__Exercise__: Lines from the one containing "rewrite to_size_t_small by lia." through the last line of the data are to be repeated word for word, both ends included.

(Information)

(** X16.  The views of a variable-length binary array do not overlap.  Under
    the counter's contract, when the offsets of positions [i .. j] do not
    decrease (and the extent of [i] fits [size_t]), the views handed out for
    two valid positions [i < j] have the same base and the first ends at or
    before the start of the second. *)
Theorem binary_views_do_not_overlap
        (arr : ArrayData.t) (fuel : nat) (i j : Z) :
  array_scan_ok arr fuel ->
  0 <= i -> i < j -> j < ArrayData.length arr ->
  is_valid (validity arr) (ArrayData.offset arr) i = true ->
  is_valid (validity arr) (ArrayData.offset arr) j = true ->
  (forall k, i <= k < j -> offsets_at arr k <= offsets_at arr (k + 1)) ->
  offsets_at arr (i + 1) - offsets_at arr i < 2 ^ 64 ->
  exists (trace : list (option string_view)) (view_i view_j : string_view),
    VisitVoid_binary arr record_void fuel [] = Some trace
    /\ nth (Z.to_nat i) trace None = Some view_i
    /\ nth (Z.to_nat j) trace None = Some view_j
    /\ base (sv_data view_i) = base (sv_data view_j)
    /\ sv_size view_i = offsets_at arr (i + 1) - offsets_at arr i
    /\ index (sv_data view_i) + sv_size view_i <= index (sv_data view_j).
Proof.
  intros Hscan Hi Hij Hj Hvalid_i Hvalid_j Hstep Hfits.
  exists (map (optional_at arr value_at_binary) (all_positions (ArrayData.length arr))),
    (value_at_binary arr i), (value_at_binary arr j).
  split; [exact (VisitVoid_record (T := base_binary) arr fuel Hscan)|].
  rewrite !nth_all_positions by lia.
  unfold optional_at. rewrite Hvalid_i, Hvalid_j.
  pose proof (Hstep i ltac:(lia)) as Hfirst.
  pose proof (offsets_at_monotone arr (i + 1) (Z.to_nat (j - i - 1))) as Hrest.
  replace (i + 1 + Z.of_nat (Z.to_nat (j - i - 1))) with j in Hrest by lia.
  assert (Hle : offsets_at arr (i + 1) <= offsets_at arr j)
    by (apply Hrest; intros k Hk; apply Hstep; lia).
  unfold value_at_binary. simpl.
  rewrite to_size_t_small by lia.
  repeat split. lia.
Qed.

(End Information)

__Result for this exercise__:
  rewrite to_size_t_small by lia.
  repeat split. lia.
Qed.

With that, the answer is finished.